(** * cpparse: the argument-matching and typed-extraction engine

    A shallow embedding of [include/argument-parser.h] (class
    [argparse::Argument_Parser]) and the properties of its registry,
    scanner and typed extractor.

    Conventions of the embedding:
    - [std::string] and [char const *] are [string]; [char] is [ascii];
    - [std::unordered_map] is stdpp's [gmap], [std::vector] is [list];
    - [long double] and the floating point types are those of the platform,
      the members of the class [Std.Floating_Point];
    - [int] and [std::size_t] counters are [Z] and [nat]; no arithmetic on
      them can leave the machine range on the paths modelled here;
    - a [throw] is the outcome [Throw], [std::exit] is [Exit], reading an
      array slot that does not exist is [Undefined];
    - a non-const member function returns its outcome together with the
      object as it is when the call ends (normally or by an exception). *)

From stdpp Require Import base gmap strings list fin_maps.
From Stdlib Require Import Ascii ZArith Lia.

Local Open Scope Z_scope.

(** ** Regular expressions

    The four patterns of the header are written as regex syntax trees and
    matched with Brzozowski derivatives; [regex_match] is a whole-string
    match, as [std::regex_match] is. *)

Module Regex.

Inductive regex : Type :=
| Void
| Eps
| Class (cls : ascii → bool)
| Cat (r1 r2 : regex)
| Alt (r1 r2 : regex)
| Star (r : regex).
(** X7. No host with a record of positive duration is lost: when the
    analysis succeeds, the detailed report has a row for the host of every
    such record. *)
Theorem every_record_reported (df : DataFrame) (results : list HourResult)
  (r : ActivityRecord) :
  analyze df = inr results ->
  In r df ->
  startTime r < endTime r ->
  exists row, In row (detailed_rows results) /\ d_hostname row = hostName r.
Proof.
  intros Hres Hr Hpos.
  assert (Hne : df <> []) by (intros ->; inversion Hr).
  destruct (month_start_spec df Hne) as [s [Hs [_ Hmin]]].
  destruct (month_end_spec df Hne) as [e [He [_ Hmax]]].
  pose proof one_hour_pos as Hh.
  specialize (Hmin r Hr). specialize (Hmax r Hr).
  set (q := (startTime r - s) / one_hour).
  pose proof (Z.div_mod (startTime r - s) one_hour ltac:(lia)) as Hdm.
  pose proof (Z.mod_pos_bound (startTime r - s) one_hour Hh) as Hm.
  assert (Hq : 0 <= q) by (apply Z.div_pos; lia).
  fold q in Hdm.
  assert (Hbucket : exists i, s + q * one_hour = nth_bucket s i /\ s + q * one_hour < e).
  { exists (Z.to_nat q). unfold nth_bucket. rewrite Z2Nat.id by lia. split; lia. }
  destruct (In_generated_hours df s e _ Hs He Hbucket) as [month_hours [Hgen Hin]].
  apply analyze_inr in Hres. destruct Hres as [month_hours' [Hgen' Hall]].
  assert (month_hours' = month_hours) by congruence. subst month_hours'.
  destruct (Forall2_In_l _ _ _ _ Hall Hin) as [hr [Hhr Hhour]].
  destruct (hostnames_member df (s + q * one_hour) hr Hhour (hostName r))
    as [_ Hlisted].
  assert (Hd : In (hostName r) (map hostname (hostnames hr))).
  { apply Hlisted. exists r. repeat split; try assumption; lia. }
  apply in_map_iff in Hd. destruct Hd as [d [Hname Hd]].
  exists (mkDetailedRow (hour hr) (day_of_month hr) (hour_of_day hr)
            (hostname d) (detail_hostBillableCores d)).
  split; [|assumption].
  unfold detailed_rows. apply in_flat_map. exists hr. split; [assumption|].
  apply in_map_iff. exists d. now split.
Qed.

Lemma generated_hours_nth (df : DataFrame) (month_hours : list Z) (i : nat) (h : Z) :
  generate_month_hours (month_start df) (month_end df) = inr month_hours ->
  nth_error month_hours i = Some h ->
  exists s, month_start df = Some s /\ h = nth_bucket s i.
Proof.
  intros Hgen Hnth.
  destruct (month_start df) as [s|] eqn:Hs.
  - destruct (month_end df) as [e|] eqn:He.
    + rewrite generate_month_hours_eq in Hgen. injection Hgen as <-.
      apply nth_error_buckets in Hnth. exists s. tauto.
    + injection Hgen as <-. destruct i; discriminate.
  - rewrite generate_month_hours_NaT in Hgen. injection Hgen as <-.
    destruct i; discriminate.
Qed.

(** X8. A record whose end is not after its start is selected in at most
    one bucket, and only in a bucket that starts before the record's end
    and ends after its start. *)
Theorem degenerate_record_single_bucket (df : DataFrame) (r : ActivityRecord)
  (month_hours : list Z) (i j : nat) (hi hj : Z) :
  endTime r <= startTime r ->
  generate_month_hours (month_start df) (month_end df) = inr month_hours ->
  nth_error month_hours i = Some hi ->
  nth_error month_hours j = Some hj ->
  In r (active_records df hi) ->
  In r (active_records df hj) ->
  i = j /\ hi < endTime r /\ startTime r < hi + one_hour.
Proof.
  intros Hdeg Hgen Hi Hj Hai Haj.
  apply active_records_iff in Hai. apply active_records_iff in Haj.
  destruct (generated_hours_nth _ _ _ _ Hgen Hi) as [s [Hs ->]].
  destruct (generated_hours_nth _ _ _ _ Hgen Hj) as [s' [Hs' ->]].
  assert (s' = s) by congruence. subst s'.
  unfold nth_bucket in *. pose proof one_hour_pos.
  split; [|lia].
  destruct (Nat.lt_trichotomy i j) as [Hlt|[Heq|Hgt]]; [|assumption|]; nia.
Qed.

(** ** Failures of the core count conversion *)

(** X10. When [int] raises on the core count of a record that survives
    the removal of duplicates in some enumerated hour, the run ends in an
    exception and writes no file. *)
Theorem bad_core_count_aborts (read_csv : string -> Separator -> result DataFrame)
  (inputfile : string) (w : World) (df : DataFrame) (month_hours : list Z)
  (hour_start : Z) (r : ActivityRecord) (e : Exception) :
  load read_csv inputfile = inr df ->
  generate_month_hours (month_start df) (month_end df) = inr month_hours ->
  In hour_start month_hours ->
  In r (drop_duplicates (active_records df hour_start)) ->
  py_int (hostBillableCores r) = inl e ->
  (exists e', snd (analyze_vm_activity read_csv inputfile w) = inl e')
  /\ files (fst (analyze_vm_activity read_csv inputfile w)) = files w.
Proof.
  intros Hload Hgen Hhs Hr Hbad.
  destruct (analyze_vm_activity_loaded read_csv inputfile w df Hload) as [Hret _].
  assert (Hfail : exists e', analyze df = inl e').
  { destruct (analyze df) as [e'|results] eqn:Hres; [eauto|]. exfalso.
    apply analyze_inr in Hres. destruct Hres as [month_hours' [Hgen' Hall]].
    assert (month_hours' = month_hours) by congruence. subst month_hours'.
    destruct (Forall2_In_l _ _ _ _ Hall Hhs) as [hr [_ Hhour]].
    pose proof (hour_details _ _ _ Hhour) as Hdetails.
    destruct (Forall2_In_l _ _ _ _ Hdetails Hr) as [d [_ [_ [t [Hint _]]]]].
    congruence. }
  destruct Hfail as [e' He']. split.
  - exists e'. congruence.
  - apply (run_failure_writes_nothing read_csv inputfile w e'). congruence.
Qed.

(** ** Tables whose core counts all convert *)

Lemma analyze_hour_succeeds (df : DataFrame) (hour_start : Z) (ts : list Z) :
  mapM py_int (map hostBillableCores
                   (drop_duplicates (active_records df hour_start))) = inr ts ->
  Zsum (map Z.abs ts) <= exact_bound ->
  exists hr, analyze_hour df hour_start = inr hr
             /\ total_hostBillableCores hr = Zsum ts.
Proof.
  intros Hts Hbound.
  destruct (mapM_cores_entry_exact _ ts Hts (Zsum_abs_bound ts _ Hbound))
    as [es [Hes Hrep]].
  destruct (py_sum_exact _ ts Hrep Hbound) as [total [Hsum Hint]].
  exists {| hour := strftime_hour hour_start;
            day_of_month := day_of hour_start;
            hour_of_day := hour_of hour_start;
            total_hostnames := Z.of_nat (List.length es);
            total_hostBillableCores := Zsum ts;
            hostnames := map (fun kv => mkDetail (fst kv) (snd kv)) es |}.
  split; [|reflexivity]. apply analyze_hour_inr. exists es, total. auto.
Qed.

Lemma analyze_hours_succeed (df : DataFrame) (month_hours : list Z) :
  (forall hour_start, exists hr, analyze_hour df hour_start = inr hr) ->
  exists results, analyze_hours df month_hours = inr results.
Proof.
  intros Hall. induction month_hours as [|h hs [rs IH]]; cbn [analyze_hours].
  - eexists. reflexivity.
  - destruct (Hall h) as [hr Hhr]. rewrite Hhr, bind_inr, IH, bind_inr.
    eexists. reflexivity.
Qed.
·····
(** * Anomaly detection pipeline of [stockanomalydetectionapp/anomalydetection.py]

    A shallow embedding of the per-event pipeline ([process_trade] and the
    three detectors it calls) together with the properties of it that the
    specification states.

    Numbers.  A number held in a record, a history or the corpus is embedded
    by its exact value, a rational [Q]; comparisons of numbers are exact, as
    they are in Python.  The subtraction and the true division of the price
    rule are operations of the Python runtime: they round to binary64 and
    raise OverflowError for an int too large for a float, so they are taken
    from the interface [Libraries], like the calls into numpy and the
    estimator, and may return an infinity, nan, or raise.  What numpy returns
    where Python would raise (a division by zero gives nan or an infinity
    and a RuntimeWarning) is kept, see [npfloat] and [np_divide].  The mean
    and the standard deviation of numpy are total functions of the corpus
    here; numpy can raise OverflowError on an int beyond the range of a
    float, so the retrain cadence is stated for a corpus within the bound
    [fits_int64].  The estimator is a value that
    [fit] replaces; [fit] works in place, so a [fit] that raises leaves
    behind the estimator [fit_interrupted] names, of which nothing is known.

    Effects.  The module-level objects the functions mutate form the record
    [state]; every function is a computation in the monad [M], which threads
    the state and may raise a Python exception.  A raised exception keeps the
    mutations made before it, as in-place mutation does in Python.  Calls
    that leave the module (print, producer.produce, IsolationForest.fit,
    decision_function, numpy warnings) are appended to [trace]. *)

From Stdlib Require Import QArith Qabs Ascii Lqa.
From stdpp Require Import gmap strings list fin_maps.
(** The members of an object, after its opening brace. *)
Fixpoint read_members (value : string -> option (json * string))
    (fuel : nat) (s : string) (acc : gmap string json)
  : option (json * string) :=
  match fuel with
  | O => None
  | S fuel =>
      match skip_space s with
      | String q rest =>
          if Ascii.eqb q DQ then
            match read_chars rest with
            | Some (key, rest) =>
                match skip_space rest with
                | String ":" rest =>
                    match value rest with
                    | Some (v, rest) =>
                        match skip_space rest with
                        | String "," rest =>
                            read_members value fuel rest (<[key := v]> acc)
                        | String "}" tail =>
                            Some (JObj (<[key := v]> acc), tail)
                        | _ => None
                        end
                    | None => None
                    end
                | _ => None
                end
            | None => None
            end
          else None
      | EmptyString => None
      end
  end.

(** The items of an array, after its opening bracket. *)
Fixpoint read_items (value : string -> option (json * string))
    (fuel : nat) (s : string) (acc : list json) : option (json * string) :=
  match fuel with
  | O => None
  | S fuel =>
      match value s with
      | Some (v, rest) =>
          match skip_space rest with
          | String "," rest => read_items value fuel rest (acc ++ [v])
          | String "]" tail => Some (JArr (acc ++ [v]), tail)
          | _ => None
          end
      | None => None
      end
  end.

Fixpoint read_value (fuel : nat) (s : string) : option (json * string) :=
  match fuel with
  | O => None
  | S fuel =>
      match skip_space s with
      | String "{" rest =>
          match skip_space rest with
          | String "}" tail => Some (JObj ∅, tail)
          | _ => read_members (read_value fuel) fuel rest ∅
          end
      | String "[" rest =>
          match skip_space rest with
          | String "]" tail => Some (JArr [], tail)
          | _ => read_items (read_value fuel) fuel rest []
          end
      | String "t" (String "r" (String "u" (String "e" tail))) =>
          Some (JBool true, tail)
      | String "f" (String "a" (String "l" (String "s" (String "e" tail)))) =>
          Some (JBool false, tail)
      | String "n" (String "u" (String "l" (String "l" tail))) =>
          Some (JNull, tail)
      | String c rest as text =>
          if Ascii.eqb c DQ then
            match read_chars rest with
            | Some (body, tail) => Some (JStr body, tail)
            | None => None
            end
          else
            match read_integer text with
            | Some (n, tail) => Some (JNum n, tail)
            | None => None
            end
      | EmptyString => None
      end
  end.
·····
__Required work__: Copy every line of the data where "that" is found.

__Exercise result__:
      array slot that does not exist is [Undefined];
    one bucket, and only in a bucket that starts before the record's end
(** X10. When [int] raises on the core count of a record that survives
    three detectors it calls) together with the properties of it that the
    [fits_int64].  The estimator is a value that
    [fit] replaces; [fit] works in place, so a [fit] that raises leaves
    that leave the module (print, producer.produce, IsolationForest.fit,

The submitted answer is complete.